Sacramento River Paradox
Globally, overcapitalized regions extract more than their fair share of resources from undercapitalized regions. Water, the most vital resource after air, is no exception. Most residents in these regions go to bed thirsty every night, only to face a new fight for water in the morning. Conversely, most residents in overcapitalized regions need only take minimal notice of where their seemingly inexhaustible water supply comes from (so far).
With the "Sacramento River Paradox" Niemeyer seeks to direct our attention to the awesome Sacramento River, which quenches the thirst of 1/3 of all California residents, grows their food, and washes their bodies.

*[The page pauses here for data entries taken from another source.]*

(** * What is shared with the kernel *)
Record BootloaderState := mkBootloaderState { page_table : Z; entry : Z; stack : Z }.
(** The memory stands for its range set ([free_memory]); locks are taken and released
    within the operations. *)
Record Shared := mkShared {
  rebooting : bool; serial : option Serial.SerialDriver; free_memory : option Pmem;
  kernel_image : option Elf.Elf; kernel_pt : option Z; next_stack : Z;
  acpi_sdt : Once Acpi.SdtTable; bootloader : Once BootloaderState }.
Definition Shared_new : Shared :=
  mkShared true None None None None KERNEL_STACK_BASE OnceLock.new OnceLock.new.

(** The statics of the bootloader *)
Record Loader := mkLoader {
  SHARED : Shared; RAW_PT_ENTRY : Z; MEMORY_SNAPSHOT : Once Pmem; INITIALIZED : bool }.
Definition Loader_new : Loader := mkLoader Shared_new 0 OnceLock.new false.

(** What the firmware answers: the memory map, the exit of the boot services, the
    configuration tables, the memory behind a map of its free part; and the registers
    and addresses at the entry. *)
Record Firmware := mkFirmware {
  map_ret : Z; map_size : Z; descriptors : list Memory.MemoryDescriptor; exit_ret : Z;
  config_tables : list (EfiAcpi.Guid * Z); behind : RangeSet → Pmem;
  cr3 : Z; rsp : Z; entry_point : Z }.

(** ** The parts the loading of the kernel works on *)
Definition boot_of (self : Loader) : res unit (Boot Pmem) :=
  memory ← unwrap (free_memory (SHARED self));
  Ok (mkBoot (kernel_image (SHARED self)) (kernel_pt (SHARED self)) (next_stack (SHARED self)) memory (RAW_PT_ENTRY self)).
Definition with_boot (self : Loader) (reb : bool) (b : Boot Pmem) : Loader :=
  mkLoader (mkShared reb (serial (SHARED self)) (Some (Boot.pmem b)) (Boot.kernel_image b) (Boot.kernel_pt b)
              (Boot.next_stack b) (acpi_sdt (SHARED self)) (bootloader (SHARED self)))
    (Boot.RAW_PT_ENTRY b) (MEMORY_SNAPSHOT self) (INITIALIZED self).

(** * Initialisation *)
Definition utf8 (s : string) : list Z := (λ c, Z.of_N (N_of_ascii c)) <$> list_ascii_of_string s.
Definition BANNER : list (list Z) :=
  [utf8 "─────────────────────────────┐" ++ [0x0A]; utf8 "Initializing the bootloader! │" ++ [0x0A; 0x0A]].

(** [mm::init] and [trampoline::map_once] on [SHARED] *)
Definition mm_init (fw : Firmware) (map : RangeSet) (self : Shared) : Shared :=
  mkShared (rebooting self) (serial self)
    (match free_memory self with Some memory => Some memory | None => Some (behind fw map) end)
    (kernel_image self) (kernel_pt self) (next_stack self) (acpi_sdt self) (bootloader self).
Definition map_once (table : Z) (trampoline : list Z) (self : Loader) : res unit Loader :=
  if negb (RAW_PT_ENTRY self =? 0) then Ok self else
  b ← boot_of self;
  b ← Boot.map_once table trampoline b;
  Ok (with_boot self (rebooting (SHARED self)) b).
Definition set_serial (driver : Serial.SerialDriver) (self : Shared) : Shared :=
  mkShared (rebooting self) (Some driver) (free_memory self) (kernel_image self) (kernel_pt self)
    (next_stack self) (acpi_sdt self) (bootloader self).
Definition set_once (acpi : Once Acpi.SdtTable) (state : Once BootloaderState) (self : Shared) : Shared :=
  mkShared (rebooting self) (serial self) (free_memory self) (kernel_image self) (kernel_pt self)
    (next_stack self) acpi state.

Section init.
Context {W : Type} `{Ports W}.
Lemma rint_mono x y : (x <= y)%Q -> (rint x <= rint y)%Z.
Proof.
  intros L. pose proof (Qfloor_resp_le x y L) as F.
  pose proof (rint_range x) as Rx. pose proof (rint_range y) as Ry.
  destruct (Z.eq_dec (Qfloor x) (Qfloor y)) as [E|N]; [|lia].
  clear Rx Ry F. unfold rint. rewrite <- E. clear E.
  set (f := Qfloor x).
  destruct (x - inject_Z f ?= 1 # 2)%Q eqn:Cx;
    destruct (y - inject_Z f ?= 1 # 2)%Q eqn:Cy;
    try (destruct (Z.even f)); try lia; exfalso.
  all: repeat match goal with
       | H : (_ ?= _)%Q = Eq |- _ => apply Qeq_alt in H
       | H : (_ ?= _)%Q = Lt |- _ => apply Qlt_alt in H
       | H : (_ ?= _)%Q = Gt |- _ => apply Qgt_alt in H
       end; lra.
Qed.

Lemma around_mono d x y : (x <= y)%Q -> (around d x <= around d y)%Q.
Proof.
  intros L. pose proof (pow10_pos d) as P. unfold around, Qdiv.
  apply Qmult_le_compat_r; [|apply Qinv_le_0_compat, Qlt_le_weak, P].
  rewrite <- Zle_Qle. apply rint_mono.
  apply Qmult_le_compat_r; [exact L|apply Qlt_le_weak, P].
Qed.
(** * The DHCP client of the NTP clock and the bring-up sequence of its
    main loop: a shallow embedding of [dhcp_client.c] and of the ARP step of
    [main], with the properties of the lease state machine; then the other
    steps of the bring-up (lease, DNS lookup, NTP request), the seconds
    counters of the timer interrupt, and the helpers of the web pages
    ([get_netmask_length], [parse_mac], [base64_decode]).

    The AVR target has 8-bit [uint8_t], 16-bit [int] and [uint16_t], and
    32-bit [uint32_t]; every integer is a [Z] and each wrap-around is written
    where the C arithmetic has it. *)

From Stdlib Require Import ZArith List Bool Lia.
From stdpp Require Import base list.
Import ListNotations.
Local Open Scope Z_scope.

(** ** Machine integers *)

Definition wrap8 (z : Z) : Z := z mod 256.
Definition wrap16 (z : Z) : Z := z mod 65536.
Definition wrap32 (z : Z) : Z := z mod 4294967296.

(** Sum of two [uint16_t] (or of a [uint16_t] and a promoted smaller
    operand): unsigned 16-bit arithmetic. *)
Definition add16 (a b : Z) : Z := wrap16 (a + b).

(** The all-ones countdown and lease time: "infinity". *)
Definition INFINITE : Z := 4294967295.

(** ** The packet buffer

    [buf] in the C code always points at the one packet buffer of [main]
    ([BUFFER_SIZE+1] bytes).  It is a list of bytes here; a read yields a
    [uint8_t].  A write outside the array is undefined in C and leaves the
    list as it is. *)

Definition rd (b : list Z) (i : Z) : Z := wrap8 (nth (Z.to_nat i) b 0).

Definition poke (b : list Z) (i v : Z) : list Z := <[Z.to_nat i := v]> b.

(** [n] bytes starting at offset [i]. *)
Fixpoint rdn (b : list Z) (i : Z) (n : nat) : list Z :=
  match n with
  | O => []
  | S n' => rd b i :: rdn b (i + 1) n'
  end.

(** [memcpy(buf+off, src, length src)] *)
Fixpoint memcpy (b : list Z) (off : Z) (src : list Z) : list Z :=
  match src with
  | [] => b
  | x :: src' => memcpy (poke b off x) (off + 1) src'
  end.

(** [memset(buf+off, v, n)] *)
Definition memset (b : list Z) (off v : Z) (n : nat) : list Z :=
  memcpy b off (repeat v n).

In a set of three images, Niemeyer visualizes the river's flow and water level throughout the Winter 2023 season. Flow and level are the result of snowmelt, temperature, wind and rainfall, connecting the most remote regions of California with the most densely populated urban centers. The images show this data through novel data visualizations. The left image in the triptych shows an AI forecast, the right image shows actual measurements, and the middle image shows the difference between the two.
These nuanced representations of what we think will be and what actually is direct our attention to the life of the Sacramento River, the vital resource in our midst. Niemeyer intends for the images to serve as a portal of respect and gratitude for what lifelines the Sacramento River throws us every day. Only solid respect for local resources can inform equal respect for similar resources in other regions around the world.
Sometimes we give the least attention to the most important things.
Background
Since 2022, Niemeyer runs a Hydrocolonial Institute with Patrick Owuor and several other founding members. Our goal is to recognize the many flows of the many waters in our world in both scientific, social, techincal and poetic ways. We conduct long-term research projects in several regions, including California. Greg’s intention with the “Sacramento Paradox” is to study how water futures are informed by cultural, social and economic values. Of particular interest is our growing ability to predict water conditions, and therefore water security with AI. For this project, Niemeyer used TimeGPT to generate a forecast for several water condition channels related to the Sacramento River, including snowpack, rainfall, windspeed, temperature, flow and gage. The forecast is trained on decades of historical data which Niemeyer collected from openweather.com, the USGS, NOAA, and the CEDC. All data was processed in Python. Each channel includes 2160 data points for the hours included in the astronomical Winter season for 8 water measurement stations along the Sacramento River, from Mount Shasta to the San Francisco Bay.
While that seems like much data, it still is a sparse sample of the rivers’ complex flow and interaction with every chemical, every organism and every geological feature on its course. To emphasize the sampling, Greg Niemeyer interpolated the sparse data to represent the long and connected flow of the river. The resulting image is 2160 pixels wide and 2700 pixels tall. Each channel produces one black-and-white (L) image, which Greg uses as an alpha mask to control the amount of color that the channel contributes to the final image. Layered on top of each other, the colors add up to a rich representation of some of the seasonal and hydrological dynamics of the Sacramento River.
The forecast looks very different from the measured data. It shows the cyclical dynamics and the expected means somewhat accurately, but does not capture the wild swings of rain and wind. The measured data includes many errors and gaps, and it is a sparse sample. The difference between the forecast and the measurement reflects qualities of both, reflecting a possible future onto a partial past.